Zweck & Geltungsbereich

Umsetzung der Herstellerangaben in den Betrieb

Rechts-/Normbezug

BetrSichV, DGUV-Information 205-001

Wesentliche Inhalte

Gefahren
Schutzmaßnahmen
Verhalten

Verantwortlich

Arbeitgeber

Praxisbezug

Unterweisung, Arbeitsschutz

Erläuterung:

Sie konkretisiert die Nutzung im betrieblichen Umfeld und ist Grundlage für Mitarbeiterunterweisungen. Die betriebliche Betriebsanweisung wird vom Arbeitgeber speziell für die Arbeitsstätte und die dortigen Abläufe erstellt. Aufbauend auf den Herstellerangaben und der Gefährdungsbeurteilung beschreibt sie in verständlicher Form alle für die Beschäftigten relevanten Gefahren bei der Benutzung der Drucker, Plotter und Ausgabegeräte sowie die notwendigen Schutzmaßnahmen. Typische Inhalte sind z. B. Hinweise auf elektrische Risiken (etwa die Gefahr eines Stromschlags beim Öffnen von Gehäusen), ergonomische Vorgaben (z. B. korrekte Körperhaltung beim Bedienen von Großformat-Plottern), Verhaltensregeln beim Tonerwechsel (Handschuhe tragen, Einatmen von Tonerstaub vermeiden, für Lüftung sorgen) und das Vorgehen bei Störungen oder Bränden (z. B. Gerät vom Netz trennen, Feuerlöscher einsetzen, Vorgesetzte informieren).

Diese Anweisung wird den Mitarbeitern im Rahmen von Unterweisungen vermittelt und sollte gut sichtbar in der Nähe der Geräte ausgehängt oder digital zugänglich sein. DGUV-Informationen (wie 205-001) empfehlen solche schriftlichen Anweisungen, um die Umsetzung der theoretischen Herstellerangaben in konkrete betriebliche Verhaltensregeln sicherzustellen. So wird erreicht, dass alle Beschäftigten die Geräte einheitlich und sicher bedienen. Im Falle eines Unfalls dient eine Betriebsanweisung zudem als Nachweis, dass der Arbeitgeber seiner Unterweisungspflicht sorgfältig nachgekommen ist.

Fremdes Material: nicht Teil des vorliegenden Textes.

(* ===== verification/Sql.v ===== *)
(** * Sql: what PostgreSQL does with the text the page sends

    [run_query] and [run_tx] (lines 15-40) hand the statement text of
    [SqlText] to PostgreSQL.  This file models the part of PostgreSQL the
    page relies on: the lexer (string literals with doubled quotes, [--]
    comments, identifiers folded to lower case, integers, one-character
    operators), a parser for the statement shapes the page uses (SELECT of
    [count( * )], [*] or a column list with aliases, INSERT of one row of
    values, UPDATE of one column, WHERE conditions built from [=], [and] and
    [or] with their usual precedence, several statements separated by [;]
    and run in one transaction, as psycopg2's [cur.execute] sends them),
    the analysis that gives each literal the type of the column it is
    compared with, and the execution on the table [apply] of [Store].

    Texts outside this subset (parentheses in a condition, other
    operators, several rows of values, other statements) are rejected here;
    PostgreSQL accepts some of them.  The theorems below only speak of texts
    inside the subset, so this never makes them claim an error PostgreSQL
    would not raise. *)

From Stdlib Require Import Ascii.
From S2P Require Import Prelude Calendar Clock Session Store SqlText.
Import Table SqlText.

Local Open Scope string_scope.
#[local] Arguments String.append : simpl nomatch.

Module Sql.

(** ** Lexer *)

Inductive token :=
  | TWord (w : string)      (* identifier or keyword, lower case *)
  | TNum (n : Z)            (* integer constant *)
  | TLit (s : string)       (* string constant, quotes removed *)
  | TSym (c : ascii).       (* operator or punctuation *)

#[export] Instance token_eq_dec : EqDecision token.
Proof. solve_decision. Defined.

Definition is_space (c : ascii) : bool :=
  Ascii.eqb c " "%char || Ascii.eqb c "009"%char || Ascii.eqb c "010"%char ||
  Ascii.eqb c "012"%char || Ascii.eqb c "013"%char.

Definition is_upper (c : ascii) : bool :=
  let n := Ascii.N_of_ascii c in N.leb 65 n && N.leb n 90.

Definition is_lower (c : ascii) : bool :=
  let n := Ascii.N_of_ascii c in N.leb 97 n && N.leb n 122.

Dokumentation des vereinfachten Prüfverfahrens

Feld

Inhalt

Dokumenttyp

Verfahrensdokumentation

Zweck & Geltungsbereich

Anwendung vereinfachter Prüfungen

Rechts-/Normbezug

BetrSichV

Wesentliche Inhalte

Kriterien
Prüfintervalle

Verantwortlich

Arbeitgeber

Praxisbezug

Effiziente Prüfplanung

Erläuterung:

Die Dokumentation begründet, warum bei bestimmten Geräten vereinfachte Prüfverfahren zulässig sind. Unter bestimmten Voraussetzungen lässt die BetrSichV eine vereinfachte Vorgehensweise bei der Verwendung und Prüfung von Arbeitsmitteln zu – insbesondere, wenn es sich um geringfügige Gefährdungen oder standardisierte Einsatzbedingungen handelt. Diese Verfahrensdokumentation hält fest, für welche Geräte oder Gerätegruppen ein vereinfachtes Prüfverfahren angewendet wird und warum dieses im jeweiligen Fall ausreichend ist.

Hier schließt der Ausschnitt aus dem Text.